··· Data shown

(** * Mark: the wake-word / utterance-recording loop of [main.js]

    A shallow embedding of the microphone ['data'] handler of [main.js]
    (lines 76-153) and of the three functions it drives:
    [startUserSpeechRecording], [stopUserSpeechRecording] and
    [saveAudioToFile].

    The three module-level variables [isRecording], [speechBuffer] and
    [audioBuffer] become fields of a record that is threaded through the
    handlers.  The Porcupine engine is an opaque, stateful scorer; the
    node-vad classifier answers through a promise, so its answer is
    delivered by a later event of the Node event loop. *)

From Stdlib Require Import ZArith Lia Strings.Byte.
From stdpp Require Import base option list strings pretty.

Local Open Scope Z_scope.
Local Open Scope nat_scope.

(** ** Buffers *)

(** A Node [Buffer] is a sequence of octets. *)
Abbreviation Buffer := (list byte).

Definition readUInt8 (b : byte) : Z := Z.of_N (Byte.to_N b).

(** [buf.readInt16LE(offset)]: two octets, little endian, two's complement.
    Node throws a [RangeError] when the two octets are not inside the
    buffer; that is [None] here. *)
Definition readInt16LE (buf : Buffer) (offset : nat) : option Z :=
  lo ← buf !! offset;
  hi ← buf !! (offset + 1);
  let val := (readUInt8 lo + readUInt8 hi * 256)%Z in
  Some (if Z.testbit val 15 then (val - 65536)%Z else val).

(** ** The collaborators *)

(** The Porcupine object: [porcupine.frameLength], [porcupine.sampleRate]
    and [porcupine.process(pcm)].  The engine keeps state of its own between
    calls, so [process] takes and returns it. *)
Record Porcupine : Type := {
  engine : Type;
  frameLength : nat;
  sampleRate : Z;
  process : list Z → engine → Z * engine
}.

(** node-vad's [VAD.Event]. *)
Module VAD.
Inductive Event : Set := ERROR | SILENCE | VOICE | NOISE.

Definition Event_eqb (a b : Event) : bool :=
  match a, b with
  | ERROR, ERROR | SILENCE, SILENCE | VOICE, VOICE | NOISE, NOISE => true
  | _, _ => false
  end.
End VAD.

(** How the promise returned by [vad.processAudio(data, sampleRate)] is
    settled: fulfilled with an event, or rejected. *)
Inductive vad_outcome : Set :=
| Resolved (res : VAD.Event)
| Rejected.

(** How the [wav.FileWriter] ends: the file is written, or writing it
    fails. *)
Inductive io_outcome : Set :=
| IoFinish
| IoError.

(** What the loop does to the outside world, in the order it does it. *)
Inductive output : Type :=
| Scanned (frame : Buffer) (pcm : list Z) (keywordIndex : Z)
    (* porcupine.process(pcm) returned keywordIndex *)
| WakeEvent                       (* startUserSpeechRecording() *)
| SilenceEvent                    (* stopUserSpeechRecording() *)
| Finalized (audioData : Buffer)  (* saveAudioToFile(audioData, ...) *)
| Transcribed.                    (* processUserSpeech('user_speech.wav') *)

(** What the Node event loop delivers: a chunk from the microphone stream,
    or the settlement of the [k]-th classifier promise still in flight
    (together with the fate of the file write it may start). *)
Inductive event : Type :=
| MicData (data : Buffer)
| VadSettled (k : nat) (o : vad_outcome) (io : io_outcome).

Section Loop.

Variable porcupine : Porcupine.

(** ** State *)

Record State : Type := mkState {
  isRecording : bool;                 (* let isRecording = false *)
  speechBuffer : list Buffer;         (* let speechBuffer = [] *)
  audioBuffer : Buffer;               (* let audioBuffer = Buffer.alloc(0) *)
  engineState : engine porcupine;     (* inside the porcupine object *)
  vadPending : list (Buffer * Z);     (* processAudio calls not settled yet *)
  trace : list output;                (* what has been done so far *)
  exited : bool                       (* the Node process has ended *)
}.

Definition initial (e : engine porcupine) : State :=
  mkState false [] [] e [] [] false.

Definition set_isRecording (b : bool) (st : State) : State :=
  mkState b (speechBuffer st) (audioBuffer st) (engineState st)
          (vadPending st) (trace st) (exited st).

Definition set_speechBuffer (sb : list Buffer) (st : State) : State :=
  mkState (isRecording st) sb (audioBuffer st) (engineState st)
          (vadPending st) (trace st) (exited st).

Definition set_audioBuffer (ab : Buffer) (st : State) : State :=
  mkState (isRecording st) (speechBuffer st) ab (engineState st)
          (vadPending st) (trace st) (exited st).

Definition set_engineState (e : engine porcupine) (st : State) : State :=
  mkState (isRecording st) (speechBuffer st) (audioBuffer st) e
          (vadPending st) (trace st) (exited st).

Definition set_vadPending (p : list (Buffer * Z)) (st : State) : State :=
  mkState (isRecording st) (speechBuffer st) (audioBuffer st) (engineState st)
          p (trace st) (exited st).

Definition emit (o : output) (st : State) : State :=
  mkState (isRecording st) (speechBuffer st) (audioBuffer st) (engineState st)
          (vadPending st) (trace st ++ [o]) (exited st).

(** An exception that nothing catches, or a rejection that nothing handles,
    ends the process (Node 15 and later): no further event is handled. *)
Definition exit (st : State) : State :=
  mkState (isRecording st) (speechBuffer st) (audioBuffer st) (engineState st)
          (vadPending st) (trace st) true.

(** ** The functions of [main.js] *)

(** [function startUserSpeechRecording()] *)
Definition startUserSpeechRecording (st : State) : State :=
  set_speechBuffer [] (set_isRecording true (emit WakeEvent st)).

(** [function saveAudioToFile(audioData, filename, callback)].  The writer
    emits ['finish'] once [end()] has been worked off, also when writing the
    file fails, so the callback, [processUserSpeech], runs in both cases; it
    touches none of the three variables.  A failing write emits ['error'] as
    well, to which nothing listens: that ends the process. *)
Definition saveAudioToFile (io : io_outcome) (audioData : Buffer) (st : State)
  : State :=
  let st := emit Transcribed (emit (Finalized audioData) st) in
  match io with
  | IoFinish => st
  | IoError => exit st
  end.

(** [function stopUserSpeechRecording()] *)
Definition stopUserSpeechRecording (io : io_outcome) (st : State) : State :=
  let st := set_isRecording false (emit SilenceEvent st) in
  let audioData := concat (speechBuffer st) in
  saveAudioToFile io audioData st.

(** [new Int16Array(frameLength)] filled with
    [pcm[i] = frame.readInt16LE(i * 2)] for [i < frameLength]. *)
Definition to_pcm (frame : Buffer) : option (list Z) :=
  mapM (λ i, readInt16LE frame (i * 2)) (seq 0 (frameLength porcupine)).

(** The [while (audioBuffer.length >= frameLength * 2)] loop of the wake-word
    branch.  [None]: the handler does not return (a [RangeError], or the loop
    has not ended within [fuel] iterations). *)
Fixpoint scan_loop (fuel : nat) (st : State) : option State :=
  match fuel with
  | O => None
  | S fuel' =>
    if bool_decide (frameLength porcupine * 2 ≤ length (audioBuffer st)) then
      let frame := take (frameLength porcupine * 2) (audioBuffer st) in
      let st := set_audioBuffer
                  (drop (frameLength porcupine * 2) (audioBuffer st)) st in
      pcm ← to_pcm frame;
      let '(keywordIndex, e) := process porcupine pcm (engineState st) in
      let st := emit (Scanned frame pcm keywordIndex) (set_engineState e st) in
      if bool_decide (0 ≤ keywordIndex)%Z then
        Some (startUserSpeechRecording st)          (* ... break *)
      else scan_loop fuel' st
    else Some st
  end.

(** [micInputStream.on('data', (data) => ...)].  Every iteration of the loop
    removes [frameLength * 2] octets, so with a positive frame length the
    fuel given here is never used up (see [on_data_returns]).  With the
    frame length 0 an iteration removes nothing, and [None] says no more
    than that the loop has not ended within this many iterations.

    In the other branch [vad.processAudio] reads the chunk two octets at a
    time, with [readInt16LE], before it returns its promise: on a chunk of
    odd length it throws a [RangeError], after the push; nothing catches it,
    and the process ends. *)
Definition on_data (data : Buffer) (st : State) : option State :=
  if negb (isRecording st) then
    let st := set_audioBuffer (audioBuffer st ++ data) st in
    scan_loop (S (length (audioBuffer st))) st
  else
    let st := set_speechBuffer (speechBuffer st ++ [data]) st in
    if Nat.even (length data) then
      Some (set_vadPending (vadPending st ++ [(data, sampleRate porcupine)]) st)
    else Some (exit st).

······
··· Data shown

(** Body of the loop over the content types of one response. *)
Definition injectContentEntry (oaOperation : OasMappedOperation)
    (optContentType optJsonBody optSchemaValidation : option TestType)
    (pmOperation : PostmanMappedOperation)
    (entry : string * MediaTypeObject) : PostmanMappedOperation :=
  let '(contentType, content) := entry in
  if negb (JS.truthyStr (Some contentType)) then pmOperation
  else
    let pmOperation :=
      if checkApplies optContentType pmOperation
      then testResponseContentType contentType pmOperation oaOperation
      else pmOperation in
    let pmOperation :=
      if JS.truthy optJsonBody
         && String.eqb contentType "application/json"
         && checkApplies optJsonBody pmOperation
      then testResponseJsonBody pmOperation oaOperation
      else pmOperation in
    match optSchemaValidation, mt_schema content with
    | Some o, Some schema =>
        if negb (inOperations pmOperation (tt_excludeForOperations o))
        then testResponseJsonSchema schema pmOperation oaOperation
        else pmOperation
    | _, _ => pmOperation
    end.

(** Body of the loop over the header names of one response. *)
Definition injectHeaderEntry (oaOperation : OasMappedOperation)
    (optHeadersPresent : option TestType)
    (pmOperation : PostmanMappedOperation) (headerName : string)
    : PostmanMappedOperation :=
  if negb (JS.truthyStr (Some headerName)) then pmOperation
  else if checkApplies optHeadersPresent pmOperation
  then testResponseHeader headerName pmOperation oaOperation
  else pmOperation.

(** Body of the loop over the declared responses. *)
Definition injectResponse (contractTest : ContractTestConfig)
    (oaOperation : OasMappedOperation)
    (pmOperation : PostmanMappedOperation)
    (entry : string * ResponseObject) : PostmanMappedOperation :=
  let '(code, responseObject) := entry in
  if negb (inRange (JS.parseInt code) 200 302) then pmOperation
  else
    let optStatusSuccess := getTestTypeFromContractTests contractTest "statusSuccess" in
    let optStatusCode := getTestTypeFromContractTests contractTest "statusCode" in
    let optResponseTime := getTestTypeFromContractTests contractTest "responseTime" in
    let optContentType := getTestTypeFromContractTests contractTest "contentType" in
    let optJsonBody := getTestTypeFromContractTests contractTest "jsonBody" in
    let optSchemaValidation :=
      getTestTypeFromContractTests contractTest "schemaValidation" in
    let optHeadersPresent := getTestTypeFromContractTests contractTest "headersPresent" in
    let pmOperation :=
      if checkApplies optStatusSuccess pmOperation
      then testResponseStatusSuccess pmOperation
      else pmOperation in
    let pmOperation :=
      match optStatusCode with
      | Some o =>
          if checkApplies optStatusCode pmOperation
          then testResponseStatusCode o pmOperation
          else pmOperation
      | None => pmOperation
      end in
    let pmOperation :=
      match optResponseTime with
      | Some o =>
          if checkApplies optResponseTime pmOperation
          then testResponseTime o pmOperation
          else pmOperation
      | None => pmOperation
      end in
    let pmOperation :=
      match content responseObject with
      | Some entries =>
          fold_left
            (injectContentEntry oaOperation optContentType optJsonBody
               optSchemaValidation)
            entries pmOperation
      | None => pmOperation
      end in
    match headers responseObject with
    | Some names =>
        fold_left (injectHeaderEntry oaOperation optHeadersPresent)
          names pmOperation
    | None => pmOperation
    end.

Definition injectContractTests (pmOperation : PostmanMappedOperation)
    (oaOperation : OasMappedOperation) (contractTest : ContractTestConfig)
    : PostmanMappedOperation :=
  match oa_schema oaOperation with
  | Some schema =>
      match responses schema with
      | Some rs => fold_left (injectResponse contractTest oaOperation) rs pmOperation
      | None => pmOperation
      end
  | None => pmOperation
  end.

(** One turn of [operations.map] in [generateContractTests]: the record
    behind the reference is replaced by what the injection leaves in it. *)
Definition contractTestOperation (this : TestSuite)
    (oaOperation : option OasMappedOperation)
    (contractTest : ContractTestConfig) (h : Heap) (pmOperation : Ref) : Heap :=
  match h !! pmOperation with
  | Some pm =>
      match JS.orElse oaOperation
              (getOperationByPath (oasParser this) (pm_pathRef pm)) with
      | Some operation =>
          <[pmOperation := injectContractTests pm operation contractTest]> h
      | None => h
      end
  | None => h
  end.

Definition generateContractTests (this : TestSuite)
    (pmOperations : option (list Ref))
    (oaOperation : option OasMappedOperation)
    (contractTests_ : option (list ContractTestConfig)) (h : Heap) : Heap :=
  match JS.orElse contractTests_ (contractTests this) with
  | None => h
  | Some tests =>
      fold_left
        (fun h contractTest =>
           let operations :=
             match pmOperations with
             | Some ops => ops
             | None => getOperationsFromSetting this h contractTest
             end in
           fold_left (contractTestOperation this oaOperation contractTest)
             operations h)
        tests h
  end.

······

What the exercise asks -> Tally the lines above that contain the word "injectContractTests", and reply with only the number.

Task solution -> 2